COVID-19 forced businesses to make decisions about leadership, recruitment, finance and operations in a matter of hours. In the months following the initial shockwave of rapid change, fluctuating economic circumstances, and new consumer behaviours, it is now clear we live in a climate of continuous and unprecedented change. Instead of this being an obstacle, it should be seen as a catalyst.   

After all, being agile when faced with change has always been a defining characteristic of companies that respond well to competitive threats. A recent Workday study on organisational agility revealed the top-performing companies were 10 times more likely to react quickly to market shifts, proving that agility is more often than not synonymous with performance. The pandemic has emphasised this.  

It starts with the c-suite To build agility into any organisation, and set it up for future success, the c-suite needs to lead the charge. The CEO, CFO, CIO and CHRO all play a pivotal role.  

The CEO — As head of the company, CEOs must champion the entire business into taking an agile approach through strategy and execution. These leaders need to build agility into their vision for the business and engage the workforce to follow. But for the vision to turn into reality, CEOs will need the support of other c-suite leaders – and have to take on board their advice on how to close any gaps between the vision and current state of implementation in the business.  

The CFO — The CFO is arguably the biggest driver in turning organisational agility into a reality, and is often the first port of call for managing risk and dealing with big changes. In fact, 37 percent of leaders agree that finance is the function most likely to influence an organisation’s ability to accelerate digital growth. Inflexible technologies and legacy systems can no longer hold the CFO and finance team back from fulfilling this responsibility. Implementing technology solutions that enable company-wide data analysis and real-time planning should therefore be at the top of the CFO’s agenda.  

The CIO — While many CIOs still don’t have access to the data and tools they need to measure the performance of new digital products and service lines, the majority now have a reason, and the backing of the business, to overhaul existing infrastructure. Yet, research shows that more than half of CIOs (52 percent) are planning to upskill fewer than half of their workers over the next five years. This has to change. It’s critical that CIOs take the necessary steps to support digital transformation and agility. It will require these leaders to challenge legacy processes and seek better integration to ensure they have the right resources in place.  

The CHRO — Finally, the CHRO plays a critical role by creating and communicating an agile culture across the business. With 88 percent of CHROs thinking that employee engagement influences their company’s ability to succeed, breaking down silos and keeping the workforce engaged and moving away from bureaucratic cultures will be a top priority for HR teams striving for agility in 2021.  

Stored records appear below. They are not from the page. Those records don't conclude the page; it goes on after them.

(** * Tile-swap puzzle: the shuffle engine and the session state machine

    A shallow embedding of the client script of the puzzle game (the
    immediately-invoked function holding [state], [shuffleTiles],
    [handleTileClick], [loadLevel], ...) together with the properties of
    its shuffle, its solved check and its event handlers. *)

From stdpp Require Import base option list strings.
From Stdlib Require Import Permutation Lia Sorted.

Open Scope string_scope.
Open Scope nat_scope.
Open Scope list_scope.

(** ** Data *)

(** What [drawImage] copied onto a tile's canvas: the cell ([cv_row],
    [cv_col]) of the image [cv_image] cut into a [cv_grid] x [cv_grid] grid. *)
Record Canvas := mkCanvas {
  cv_image : string;
  cv_grid : nat;
  cv_row : nat;
  cv_col : nat
}.

(** A tile as [createTiles] pushes it: [{ originalIndex, canvas }]. *)
Record Tile := mkTile {
  originalIndex : nat;
  canvas : Canvas
}.

(** The [Image] element that [loadImage] resolves to. *)
Record Image := mkImage {
  img_src : string
}.

(** The JSON object served for one level: [{ level, image, audio }]. *)
Record LevelData := mkLevelData {
  level : string;
  image : string;
  audio : string
}.

(** ** Arrays and loops

    The board is a dense JavaScript array of tiles, here a [list Tile] read
    with [!!]. An index outside the array makes the operation return [None]:
    JavaScript would read [undefined] there, and an assignment would grow the
    array and leave holes, after which the array no longer is a board. The
    theorems below show that the program never uses such an index. *)

(** [[a[i], a[j]] = [a[j], a[i]]]: both reads come first, then both writes. *)
Definition swapAt (i j : nat) (a : list Tile) : option (list Tile) :=
  aj ← a !! j;
  ai ← a !! i;
  Some (<[j := ai]> (<[i := aj]> a)).
(** * invitations.py: two-day event scheduling

    A shallow embedding of [get_valid_dates], [organize_event] and
    [construct] from [snippets/python-invitations/invitations.py], together
    with the part of Python's [datetime] module those functions call
    ([strptime] and [strftime] with the format [%Y-%m-%d], comparison of
    datetimes, adding a [timedelta] of one day). *)

From Stdlib Require Import ZArith List String Ascii Bool Lia.
From Stdlib Require Import Sorting.Sorted Sorting.Permutation Sorting.Mergesort.
From Stdlib Require Import Orders.
Import ListNotations.

Open Scope string_scope.
Open Scope list_scope.
Open Scope Z_scope.

(** ** Exceptions

    The Python code signals failure by raising.  Three exceptions can leave
    the functions embedded here: [ValueError] from [strptime], [OverflowError]
    from [datetime + timedelta], and [KeyError] from a dictionary lookup. *)

(** The three ways [datetime.strptime] fails, with the data its message
    carries:
    - [time data '<data>' does not match format '%Y-%m-%d'];
    - [unconverted data remains: <rest>];
    - [day is out of range for month] / [year 0 is out of range], raised by
      the date constructor, which does not mention the input text. *)
Inductive value_error : Type :=
| NoMatch (data : string)
| UnconvertedData (rest : string)
| OutOfRange.

Inductive exn : Type :=
| ValueError (why : value_error)
| OverflowError
| KeyError.

Inductive result (A : Type) : Type :=
| Ok (a : A)
| Raise (e : exn).

Arguments Ok {A} a.
Arguments Raise {A} e.

Definition bind {A B : Type} (r : result A) (k : A -> result B) : result B :=
  match r with
  | Ok a => k a
  | Raise e => Raise e
  end.

Notation "x <- r ;; k" := (bind r (fun x => k))
  (at level 61, r at next level, right associativity).
(** X1. A record that [put] has stored is the one that [getById] returns
    for its identifier, on both backends: on the fallback the record takes
    the place of the first record with that identifier, which is the one
    that [getById] finds. *)
Theorem getById_after_put (st : Storage.t) (storeName : string) (item : obj)
    (id : value) :
  identifier st storeName item = Some id ->
  fst (put st true storeName item) = Normal true ->
  getById (snd (put st true storeName item)) true storeName id = Normal (Some item).
Proof.
  unfold identifier, put, getById. destruct (db st) as [d|] eqn:Hdb.
  - destruct (objectStores d !! storeName) as [os|] eqn:Hos; [|discriminate].
    intros Hid. unfold store_put. rewrite Hid.
    destruct (valid_key (Some id)) as [k|] eqn:Hk; [|discriminate].
    intros _. cbn -[valid_key]. rewrite lookup_insert_eq. cbn.
    rewrite lookup_insert_eq. reflexivity.
  - intros Hid _. cbn. unfold get_items at 1, set_items. cbn.
    rewrite lookup_insert_eq. cbn. f_equal. rewrite <- Hid.
    destruct (findIndex _ _) as [n|] eqn:Hf.
    + apply (find_first_insert _ _ n item Hf).
      apply bool_decide_eq_true. reflexivity.
    + apply find_first_app_new; [exact Hf|].
      apply bool_decide_eq_true. reflexivity.
Qed.

Lemma getById_after_put_witness :
  getById (snd (put CourseStore.fallback_store true "courses"
                    CourseStore.oak_park_renamed))
          true "courses" (VStr "course-1")
  = Normal (Some CourseStore.oak_park_renamed).
Proof.
  apply (getById_after_put CourseStore.fallback_store "courses"
           CourseStore.oak_park_renamed (VStr "course-1")); reflexivity.
Defined.

Lemma find_first_filter_self {A : Type} (f : A -> bool) (l : list A) :
  find_first f (List.filter (fun x => negb (f x)) l) = None.
Proof.
  induction l as [|a l IH]; cbn; [reflexivity|].
  destruct (f a) eqn:Hfa; cbn; [exact IH|]. rewrite Hfa. exact IH.
Qed.

Lemma find_first_filter_other {A : Type} (f g : A -> bool) (l : list A) :
  (forall x, g x = true -> f x = false) ->
  find_first g (List.filter (fun x => negb (f x)) l) = find_first g l.
Proof.
  intros Hfg. induction l as [|a l IH]; cbn; [reflexivity|].
  destruct (f a) eqn:Hfa; cbn.
  - destruct (g a) eqn:Hga; [|exact IH]. rewrite (Hfg a Hga) in Hfa. discriminate.
  - destruct (g a); [reflexivity|exact IH].
Qed.

(** X2. After a successful [delete] of an identifier, [getById] finds no
    record for it, and finds for every other identifier what it found
    before; on the fallback every record with the identifier goes. *)
Theorem getById_after_delete (st : Storage.t) (storeName : string) (id id' : value) :
  fst (delete st true storeName id) = Normal true ->
  getById (snd (delete st true storeName id)) true storeName id = Normal None
  /\ (id' <> id ->
      getById (snd (delete st true storeName id)) true storeName id'
      = getById st true storeName id').
Proof.
  unfold delete, getById. destruct (db st) as [d|] eqn:Hdb.
  - destruct (objectStores d !! storeName) as [os|] eqn:Hos; [|discriminate].
    destruct (valid_key (Some id)) as [k|] eqn:Hk; [|discriminate].
    intros _. cbn -[valid_key]. rewrite lookup_insert_eq. cbn -[valid_key].
    rewrite lookup_delete_eq.
    split; [reflexivity|]. intros Hne.
    destruct (valid_key (Some id')) as [k'|] eqn:Hk'; [|reflexivity].
    rewrite lookup_delete_ne; [reflexivity|].
    intros ->. apply Hne.
    destruct id as [| |z|s], id' as [| |z'|s']; cbn in *; congruence.
  - intros _. cbn. unfold get_items at 1 3, set_items. cbn.
    rewrite lookup_insert_eq. cbn. split.
    + f_equal. apply find_first_filter_self.
    + intros Hne. f_equal. apply find_first_filter_other.
      intros x Hx. apply bool_decide_eq_true in Hx.
      apply bool_decide_eq_false. congruence.
Qed.

Lemma getById_after_delete_witness :
  getById (snd (delete two_courses true "courses" (VStr "course-1")))
          true "courses" (VStr "course-1")
  = Normal None
  /\ getById (snd (delete two_courses true "courses" (VStr "course-1")))
             true "courses" (VStr "course-2")
     = getById two_courses true "courses" (VStr "course-2").
Proof.
  destruct (getById_after_delete two_courses "courses"
              (VStr "course-1") (VStr "course-2") eq_refl) as [H1 H2].
  split; [exact H1 | apply H2; discriminate].
Defined.

Lemma put_indexedDB (d : IDBDatabase) (ls : localStorage) (storeName : string)
    (os os' : ObjectStore) (item : obj) :
  objectStores d !! storeName = Some os ->
  store_put os item = Normal os' ->
  put (mk (Some d) ls) true storeName item
  = (Normal true, mk (Some (mkDB (<[storeName := os']> (objectStores d)))) ls).
Proof. intros Hos Hp. unfold put. cbn. rewrite Hos, Hp. reflexivity. Qed.

Lemma putMany_as_puts (items : list obj) :
  forall (d : IDBDatabase) (ls : localStorage) (storeName : string) (os : ObjectStore),
    objectStores d !! storeName = Some os ->
    Forall (fun item => is_Some (key_in os item)) items ->
    exists os',
      put_each os items = (Normal tt, os')
      /\ keyPath os' = keyPath os
      /\ fold_left (fun s item => snd (put s true storeName item)) items
                   (mk (Some d) ls)
         = mk (Some (mkDB (<[storeName := os']> (objectStores d)))) ls.
Proof.
  induction items as [|item r IH]; intros d ls storeName os Hos Hall;
    simpl put_each; simpl fold_left.
  - exists os. split; [reflexivity|]. split; [reflexivity|].
    rewrite insert_id by exact Hos. destruct d. reflexivity.
  - inversion Hall as [|? ? [k Hk] Hr]; subst.
    unfold key_in in Hk.
    assert (Hput : exists os1, store_put os item = Normal os1 /\ keyPath os1 = keyPath os).
    { unfold store_put. destruct (item !! keyPath os) as [v|] eqn:Hv; [|discriminate Hk].
      rewrite Hk. eexists; split; reflexivity. }
    destruct Hput as (os1 & Hp & Hkp). rewrite Hp.
    rewrite (put_indexedDB d ls storeName os os1 item Hos Hp). simpl snd.
    destruct (IH (mkDB (<[storeName := os1]> (objectStores d))) ls storeName os1)
      as (os' & He & Hkp' & Hf).
    + cbn. apply lookup_insert_eq.
    + unfold key_in. rewrite Hkp. exact Hr.
    + exists os'. split; [exact He|]. split; [congruence|].
      rewrite Hf. cbn. rewrite insert_insert_eq. reflexivity.
Qed.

50 percent of organisations are already planning to upskill their workforce by 2024 to adapt to the changes in the working environment

Agility needs to be baked in Driven by the c-suite, organisational agility needs to be baked into the heart of the business – and its digital transformation agenda. Individuals, and teams, must be able to gain meaningful insights from data if they are to help future-proof revenue streams, improve operations, and ensure employees are well-managed and supported. There are five key behaviours proven by Workday’s global organisational agility and digital growth survey that businesses should prioritise: Be responsive — Companies need the ability to plan continuously and in real-time to overcome uncertainty. This means organisations will have to implement real-time scenario planning. Be adaptable — Enterprises must create flexible organisational structures and processes that enable both the business and leadership to pivot quickly in the face of change. Be skilled — Companies have to plan for upskilling the majority of their workforce and increasing employee engagement. 50 percent of organisations are already planning to upskill their workforce by 2024 to adapt to the changes in the working environment. Be empowered — Businesses must empower decision-making at every level by equipping employees with the information and data they need to innovate and make independent, and yet informed decisions. Take control — Organisations will need to be able to recognise failure and act on it. They should understand if something isn’t working, switch gears and try a different approach. Finding ways to measure performance and pivot to avoid risk are essential traits in keeping agile.  

Embracing organisational agility in 2021

Last year taught businesses the importance of being able to rapidly adapt to change. In 2021, business leaders have the opportunity to consolidate their learnings from the pandemic by fully embracing an agile way of working for the long-term. Organisations that take the time to invest in agile practices across the business will reap the biggest rewards, and recover faster, as we head into an era that promises anything but normal.